NLRA and Joint Employment

    The NLRA's definition of ``employer'' contemplates that 
there can be joint employers in an employment relationship. 
Under Section 2(2) of the Act, the term ``employer'' includes 
``any person acting as an agent of an employer, directly or 
indirectly.''\28\ Likewise, the term ``employee'' is not 
limited to the employees of a particular employer. Section 2(3) 
of the Act states: ``The term `employee' shall include any 
employee, and shall not be limited to the employees of a 
particular employer, unless [the Act] explicitly states 
otherwise.''\29\
---------------------------------------------------------------------------
    \28\See 29 U.S.C. Sec. 152(2) (emphasis added).
    \29\See id. Sec. 152(3).
---------------------------------------------------------------------------
    For most of the time since the 1935 enactment of the NLRA, 
the NLRB has held that an entity may be liable to bargain with 
the employees of a subcontractor as a joint employer even if 
its control over terms and conditions of employment was 
indirect, such as exercised through an intermediary, or 
reserved but not yet exercised.\30\ This traditional standard 
is consistent with the Supreme Court's requirement that the 
NLRB interpret the NLRA's definition of employer as consistent 
with the common law,\31\ as well as with the legislative 
history of the NLRA's 1947 amendments.\32\
---------------------------------------------------------------------------
    \30\See, e.g., Floyd Epperson, 202 NLRB 23, 23 (1973) (finding 
proof of joint employment where client employer had ``some indirect 
control over [employees''] wages'' and ``some control, albeit indirect, 
over [employee] discipline''), enforced 491 F.2d 1390 (6th Cir. 1974); 
Franklin Stores Corp., 199 NLRB 52, 53 (1972) (upholding ALJ finding of 
joint employment where one employer, ``by virtue of the lease 
arrangement with'' the other employer, ``has the right to veto the 
employment of employees by'' the other ``and to insist on the discharge 
of employees by'' the other).
    \31\See NLRB v. United Ins. Co. of America, 390 U.S. 254, 256 
(1968) (requiring the Board to ``apply general agency principles in 
distinguishing between employees and independent contractors under the 
Act'').
    \32\See H.R. Rep. No. 80-510, at 32-33 (1947) (Conf. Rep.), 
reprinted in 1 Legislative History of the Labor Management Relations 
Act, 1947, at 536-37 (1948) (explaining the exclusion of independent 
contractors from the definition of employee in order to overturn a 
Supreme Court decision that ``held that ordinary tests of the law of 
agency could be ignored by the Board'' in determining the existence of 
employment relationships).
---------------------------------------------------------------------------

                    SHORTCOMINGS OF THE LEGISLATION

    H.R. 4366 proposes to limit workers' protections under 
labor and employment laws when there are multiple entities with 
the power to determine employment conditions by adopting a 
single joint employer test for both NLRA and FLSA, limited to 
whether each putative joint employer ``directly, actually, and 
immediately exercises significant control over the essential 
terms and conditions of employment[,] such as hiring such 
employees, discharging such employees, determining the rate of 
pay and benefits of such employees, supervising such employees 
on a day-to-day basis, assigning such employees a work 
schedule, position, or task, or disciplining such 
employees.''\33\
---------------------------------------------------------------------------
    \33\H.R. 4366, 119th Cong.

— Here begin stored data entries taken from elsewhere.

(* ===== verification/Logger.v ===== *)
(** [logger/logger.go]: the logger handed to clients and servers, a zap logger
    with a name of its own, and [With] and [Named], which look a method of that
    name up by reflection in any other implementation.

    Zap is a parameter, of which the theorems use that [Named] adds a path
    segment and that [With] keeps the name.  A method found by reflection is its
    parameter types, as far as [reflect.Value.Call] distinguishes them, and its
    body. *)
From S2P Require Import Prelude.

Module Logger.

(** ** Reflection

    Parameter types: [string]; [interface{}]; a defined interface type without
    methods; and a type that neither a string nor a slice of [interface{}] is
    assignable to.  [v_static] says whether the static type of a result
    implements [Logger], [v_dynamic] is its dynamic value if it has one. *)
Inductive gotype := TString | TAny | TEmptyInterface | TOther.

Section Logger.
Context {A : Type} {Z_ F : Type}.

(** A [logger] embeds a [*zap.SugaredLogger], here [Z_]. *)
Record logger := mkLogger { SugaredLogger : Z_; l_name : string }.

(** A value of the interface [Logger]: nil, a possibly nil [*logger], or a value
    of a type of another package. *)
Inductive Logger := NilLogger | LoggerPtr (l : option logger) | Foreign (f : F).

Inductive dynamic := DLogger (l : Logger) | DOther.

Record value := mkValue { v_static : bool; v_dynamic : option dynamic }.

Inductive argument := ArgString (n : string) | ArgKeyvals (keyvals : list A) | ArgNone.

(** [m_in] has the element type of a variadic parameter last. *)
Record method := mkMethod {
  m_in : list gotype;
  m_variadic : bool;
  m_body : list argument → outcome (list value);
}.

(** [reflect.Value.CallSlice] with one value of type [[]interface{}]. *)
Definition CallSlice (m : method) (keyvals : list A) : outcome (list value) :=
  if negb (m_variadic m) then Panic ExplicitPanic  (* CallSlice of non-variadic function *)
  else
    match m_in m with
    | [TAny] => m_body m [ArgKeyvals keyvals]
    | _ => Panic ExplicitPanic  (* too few or too many arguments, or not assignable *)
    end.

Definition string_assignable (t : gotype) : bool :=
  match t with TString | TAny | TEmptyInterface => true | TOther => false end.

(** [reflect.Value.Call] with one string. *)
Definition Call (m : method) (n : string) : outcome (list value) :=
  match m_in m, m_variadic m with
  | [t], _ => if string_assignable t then m_body m [ArgString n] else Panic ExplicitPanic
  | [t; _], true => if string_assignable t then m_body m [ArgString n; ArgNone] else Panic ExplicitPanic
  | _, _ => Panic ExplicitPanic
  end.

(** ** The package *)

Context (zap_With : Z_ → list A → Z_) (zap_Named : Z_ → string → Z_).

(** [Config.New]: [cfg.Build] of the production configuration at a level. *)
Definition Config_New (Build : Z → outcome Z_) (Level : Z) : outcome Logger :=
  core ← Build Level; Ok (LoggerPtr (Some (mkLogger core ""))).

(** [New], with the zero level of [defaultConfig]. *)
Definition New (Build : Z → outcome Z_) : outcome Logger := Config_New Build 0.

(** [init]: [DefaultLogger], or a panic. *)
Definition init (Build : Z → outcome Z_) : outcome Logger :=
  match New Build with Err _ => Panic ExplicitPanic | o => o end.

Definition Nop (nop : Z_) : Logger := LoggerPtr (Some (mkLogger nop "")).

Definition with_ (l : logger) (args : list A) : logger :=
  mkLogger (zap_With (SugaredLogger l) args) "".

Definition joinName (old new : string) : string :=
  if bool_decide (old = "") then new else old +:+ "." +:+ new.

Definition named (l : logger) (name : string) : logger :=
  mkLogger (zap_Named (SugaredLogger l) name) (joinName (l_name l) name).

Definition Name (l : logger) : string := l_name l.

(** [reflect.ValueOf(l).MethodByName], for a value of another package. *)
Context (MethodByName : F → string → option method).

Definition With (l : Logger) (keyvals : list A) : outcome Logger :=
  match l with
  | LoggerPtr (Some t) => Ok (LoggerPtr (Some (with_ t keyvals)))
  | LoggerPtr None => Panic NilDeref
  | NilLogger => Panic ExplicitPanic  (* MethodByName on zero Value *)
  | Foreign v =>
      match MethodByName v "With" with
      | None => Ok l
      | Some m =>
          r ← CallSlice m keyvals;
          match r with
          | [r0] =>
              if negb (v_static r0) then Ok l
              else
                match v_dynamic r0 with
                | Some (DLogger w) => Ok w
                | _ => Ok NilLogger  (* a nil value of an interface type *)
                end
          | _ => Ok l
          end
      end
  end.

Definition Named (l : Logger) (n : string) : outcome Logger :=
  match l with
  | LoggerPtr (Some t) => Ok (LoggerPtr (Some (named t n)))
  | LoggerPtr None => Panic NilDeref
  | NilLogger => Panic ExplicitPanic
  | Foreign v =>
      match MethodByName v "Named" with
      | None => Ok l
      | Some m =>
          r ← Call m n;
          match r with
          | [r0] => match v_dynamic r0 with Some (DLogger ret) => Ok ret | _ => Ok l end
          | _ => Ok l
          end
      end
  end.

(** ** Names *)

Inductive derivation := DNamed (n : string) | DWith (keyvals : list A).

Definition derive1 (l : logger) (d : derivation) : logger :=
  match d with DNamed n => named l n | DWith keyvals => with_ l keyvals end.

Definition derive (ds : list derivation) (l : logger) : logger := foldl derive1 l ds.

Definition names (ds : list derivation) : list string :=
  omap (λ d, match d with DNamed n => Some n | DWith _ => None end) ds.

Definition has_with (ds : list derivation) : bool :=
  existsb (λ d, match d with DWith _ => true | _ => false end) ds.

(** The derivations after the last [With]. *)
Fixpoint since_with (ds : list derivation) : list derivation :=
  match ds with
  | [] => []
  | DWith _ :: ds => since_with ds
  | DNamed n :: ds =>
      if has_with ds then since_with ds else DNamed n :: ds
  end.

Lemma since_with_id ds : has_with ds = false → since_with ds = ds.
Proof. destruct ds as [|[n|kvs] ds]; [done| |done]. cbn. unfold has_with. by intros ->. Qed.

Definition joined (ns : list string) : string := foldl joinName "" ns.

Section Names.
Context (zap_name : Z_ → string).
Hypothesis zap_Named_name : ∀ z n, zap_name (zap_Named z n) =
  if bool_decide (n = "") then zap_name z else joinName (zap_name z) n.
Hypothesis zap_With_name : ∀ z keyvals, zap_name (zap_With z keyvals) = zap_name z.

(** What a derived logger says its name is, and the name that stands in the log:
    the name joins the segments added since the last [With], the log has all of
    them, the empty ones left out. *)
Theorem logger_names ds z :
  zap_name z = "" →
  let l := derive ds (mkLogger z "") in
  Name l = joined (names (since_with ds)) ∧
  zap_name (SugaredLogger l) = joined (filter (λ n, n ≠ "") (names ds)).
Proof.
  intros Hz.
  assert (∀ l, Name (derive ds l) = if has_with ds then joined (names (since_with ds))
    else foldl joinName (Name l) (names ds)) as Hn.
  { induction ds as [|[n|kvs] ds IH]; intros l; [done|..]; unfold derive in *; cbn [foldl].
    - rewrite IH. cbn [has_with existsb orb since_with]. unfold has_with.
      by destruct (existsb _ ds).
    - rewrite IH. cbn [has_with existsb orb since_with]. fold (has_with ds).
      destruct (has_with ds) eqn:He; [done|]. by rewrite since_with_id. }
  assert (∀ l, zap_name (SugaredLogger (derive ds l)) =
    foldl joinName (zap_name (SugaredLogger l)) (filter (λ n, n ≠ "") (names ds))) as Hzn.
  { clear Hn. induction ds as [|[n|kvs] ds IH]; intros l; [done|..]; unfold derive in *; cbn [foldl].
    - rewrite IH. cbn [derive1 named SugaredLogger]. rewrite zap_Named_name.
      change (names (DNamed n :: ds)) with (n :: names ds).
      case_bool_decide as Hn; [by rewrite filter_cons_False by naive_solver|].
      by rewrite filter_cons_True.
    - rewrite IH. cbn [derive1 with_ SugaredLogger]. by rewrite zap_With_name. }
  split; [|rewrite Hzn; cbn; by rewrite Hz].
  rewrite Hn. destruct (has_with ds) eqn:He; [done|]. by rewrite since_with_id.
Qed.
End Names.

(** ** Failures *)

Definition returns (m : method) : Prop := ∀ args, ∃ r, m_body m args = Ok r.

(** A method that a keyvals slice, or a string, can be passed to. *)
Definition takes_keyvals (m : method) : bool :=
  m_variadic m && match m_in m with [TAny] => true | _ => false end.

Definition takes_string (m : method) : bool :=
  match m_in m with
  | [t] => string_assignable t
  | [t; _] => m_variadic m && string_assignable t
  | _ => false
  end.

(** [With] and [Named] on a logger of another package, whose own methods return,
    panic exactly if the method of that name is there and does not take a
    [...interface{}], respectively a string; neither falls back on the logger
    then.  On a nil logger both panic. *)
Theorem derivation_panics f keyvals n :
  (∀ x m, MethodByName f x = Some m → returns m) →
  ((∃ p, With (Foreign f) keyvals = Panic p) ↔
    ∃ m, MethodByName f "With" = Some m ∧ takes_keyvals m = false) ∧
  ((∃ p, Named (Foreign f) n = Panic p) ↔
    ∃ m, MethodByName f "Named" = Some m ∧ takes_string m = false) ∧
  With NilLogger keyvals = Panic ExplicitPanic ∧ Named NilLogger n = Panic ExplicitPanic.
Proof.
  intros Hr. split_and!; [..|done|done].
  - unfold With. destruct (MethodByName f "With") as [m|] eqn:Hm; [|naive_solver].
    assert ((∃ p, CallSlice m keyvals = Panic p) ∧ takes_keyvals m = false ∨
      (∃ r, CallSlice m keyvals = Ok r) ∧ takes_keyvals m = true) as Hc.
    { unfold CallSlice, takes_keyvals. destruct (m_variadic m); [|by eauto].
      destruct (m_in m) as [|[] [|]]; simpl; eauto. right. split; [by eapply Hr|done]. }
    destruct Hc as [[[p ->] Ht]|[[r ->] Ht]]; simpl; [split; eauto|].
    split; [intros [p Hp]; exfalso; by repeat case_match|].
    intros (m'&[= <-]&Hf). congruence.
  - unfold Named. destruct (MethodByName f "Named") as [m|] eqn:Hm; [|naive_solver].
    assert ((∃ p, Call m n = Panic p) ∧ takes_string m = false ∨
      (∃ r, Call m n = Ok r) ∧ takes_string m = true) as Hc.
    { unfold Call, takes_string. destruct (m_in m) as [|t [|t' [|]]], (m_variadic m); simpl; eauto;
        destruct (string_assignable t); eauto; right; (split; [by eapply Hr|done]). }
    destruct Hc as [[[p ->] Ht]|[[r ->] Ht]]; simpl; [split; eauto|].
    split; [intros [p Hp]; exfalso; by repeat case_match|].
    intros (m'&[= <-]&Hf). congruence.
Qed.

(** [Named] never turns a logger into nil.  [With] does: a method that is declared
    to return a [Logger] and returns nil is believed. *)
Theorem derivation_not_nil l n l' :
  (∀ f m args r v, MethodByName f "Named" = Some m → m_body m args = Ok r → v ∈ r →
     v_dynamic v ≠ Some (DLogger NilLogger)) →
  l ≠ NilLogger → Named l n = Ok l' → l' ≠ NilLogger.
Proof.
  intros Hb Hl. unfold Named. destruct l as [|[t|]|f]; [done|by intros [= <-]|done|].
  destruct (MethodByName f "Named") as [m|] eqn:Hm; [|by intros [= <-]].
  intros (r&Hr&Ho)%bind_ok_inv.
  assert (∃ args, m_body m args = Ok r) as [args Hbody].
  { unfold Call in Hr. destruct (m_in m) as [|t [|t' [|]]], (m_variadic m); try done;
      destruct (string_assignable t); eauto; done. }
  destruct r as [|v [|]]; simplify_eq; try done.
  destruct (v_dynamic v) as [[w|]|] eqn:Hv; simplify_eq; try done.
  intros ->. by eapply Hb; [..|left|].
Qed.
End Logger.

(** ** Witnesses: zap as the name alone, and a foreign logger whose [With] takes a
    string and whose [Named] takes any value *)

Definition w_zap_Named (z n : string) : string := if bool_decide (n = "") then z else joinName z n.
Definition w_zap_With (z : string) (_ : list string) : string := z.

Definition w_methods (f : unit) (x : string) : option (method (A:=string) (Z_:=string) (F:=unit)) :=
  if bool_decide (x = "With") then
    Some (mkMethod [TString] false (λ _, Ok [mkValue true (Some (DLogger (Foreign tt)))]))
  else if bool_decide (x = "Named") then
    Some (mkMethod [TAny] false (λ _, Ok [mkValue false (Some (DLogger (Nop "named")))]))
  else None.

Lemma logger_names_witness :
  let l := derive w_zap_With w_zap_Named [DNamed "server"; DWith ["k"; "v"]; DNamed "conn"]
    (mkLogger "" "") in
  Name l = "conn" ∧ SugaredLogger l = "server.conn".
Proof.
  apply (logger_names w_zap_With w_zap_Named (λ z, z) (λ z n, eq_refl) (λ z kvs, eq_refl)
    [DNamed "server"; DWith ["k"; "v"]; DNamed "conn"] "" eq_refl).
Defined.

Lemma derivation_panics_witness :
  (∃ p, With w_zap_With w_methods (Foreign tt) ["k"; "v"] = Panic p) ∧
  ¬ ∃ p, Named w_zap_Named w_methods (Foreign tt) "n" = Panic p.
Proof.
  destruct (derivation_panics w_zap_With w_zap_Named w_methods tt ["k"; "v"] "n") as (Hw&Hn&_).
  - intros x m. unfold w_methods. repeat case_bool_decide; intros [= <-] args; by eexists.
  - split.
    + apply Hw. eexists. split; reflexivity.
    + intros Hp. apply Hn in Hp as (m&[= <-]&[=]).
Defined.

Lemma derivation_not_nil_witness :
  Named w_zap_Named w_methods (Foreign tt) "n" = Ok (Nop "named") ∧
  Nop (F:=unit) "named" ≠ NilLogger.
Proof.
  split; [reflexivity|].
  apply (derivation_not_nil w_zap_Named w_methods (Foreign tt) "n"); [|discriminate|reflexivity].
  intros f m args r v. unfold w_methods. repeat case_bool_decide; try discriminate.
  intros [= <-] [= <-] ->%list_elem_of_singleton. discriminate.
Defined.

(** A [With] that returns a nil [Logger]. *)
Example with_returns_nil :
  With w_zap_With
    (λ _ _, Some (mkMethod [TAny] true (λ _, Ok [mkValue true None]))) (Foreign tt) [] =
  Ok (NilLogger (Z_:=string)).
Proof. done. Qed.
End Logger.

Sec. 2 (2025).
---------------------------------------------------------------------------

Many Bosses, No Employers

    The bill injects uncertainty into the very heart of the 
employment relationship--an uncertainty that businesses would 
be able to exploit at the expense of workers. Under current 
law, the joint employer doctrine essentially means that 
multiple persons share the obligations of the employer under a 
relevant labor or employment law. The bill, however, refers to 
a ``joint employer of the employees of another employer,'' 
which could be construed as conceiving of a true employer and a 
subsidiary ``joint'' employer. With workplaces increasingly led 
by multiple businesses with complex layers of contracting and 
subcontracting,\34\ creating new tiered definitions of employer 
and joint employer that deviate so significantly from the long-
established uses of the terms would invite endless litigation 
by businesses eager to escape accountability under the nation's 
labor and employment laws.
---------------------------------------------------------------------------
    \34\See generally David Weil, The Fissured Workplace: Why Work 
Became So Bad for So Many and What Can Be Done to Improve It (2014).
---------------------------------------------------------------------------
    When this bill was discussed in the Committee in a previous 
Congress, one confusion that emerged is whether some workers 
may find that they have no employer at all. In a 2017 
legislative hearing, Ranking Member Scott raised this concern 
with legal expert Michael Rubin:

          Mr. Scott: [I]f you have a Fair Labor Standards Acts 
        violation and somebody comes in and says, ``I'm not an 
        employer under this definition,'' and then the other 
        guy comes in and says, ``I'm not an employer under this 
        definition either,'' is it possible that nobody is 
        responsible?
          Mr. Rubin: Wow. In fact, as I look at the language of 
        the Act, that is possible. Imagine this circumstance: 
        Company A is in charge of hiring. Company A and B share 
        responsibility for firing. And company B also sets 
        wages. The worker says, who is my employer under this 
        definition? Well, does either company, A or B, control 
        the essential terms, which are then listed? There are 9 
        of them in the conjunctive? No. So in that case there 
        may be no employer.
          Mr. Scott: So if there's a finding that I wasn't paid 
        overtime, nobody owes it?
          Mr. Rubin: Neither company is a joint employer and 
        arguably neither is an employer at all . . . [T]his 
        language explodes uncertainty to the point where every 
        single case, where any element, any term or condition 
        of employment is shared, there's going to be litigation 
        over whether either company would be [liable].\35\
---------------------------------------------------------------------------
    \35\H.R. 3441, Save Local Business Act: Joint Hearing Before the 
Subcomm. on Wrkf. Prots. & the Subcomm. on Health, Emp., Lab. & 
Pensions of the H. Comm. on Educ. & the Wrkf., 115th Cong. 72 (2017) 
(testimony of Michael Rubin) [hereinafter Rubin Testimony].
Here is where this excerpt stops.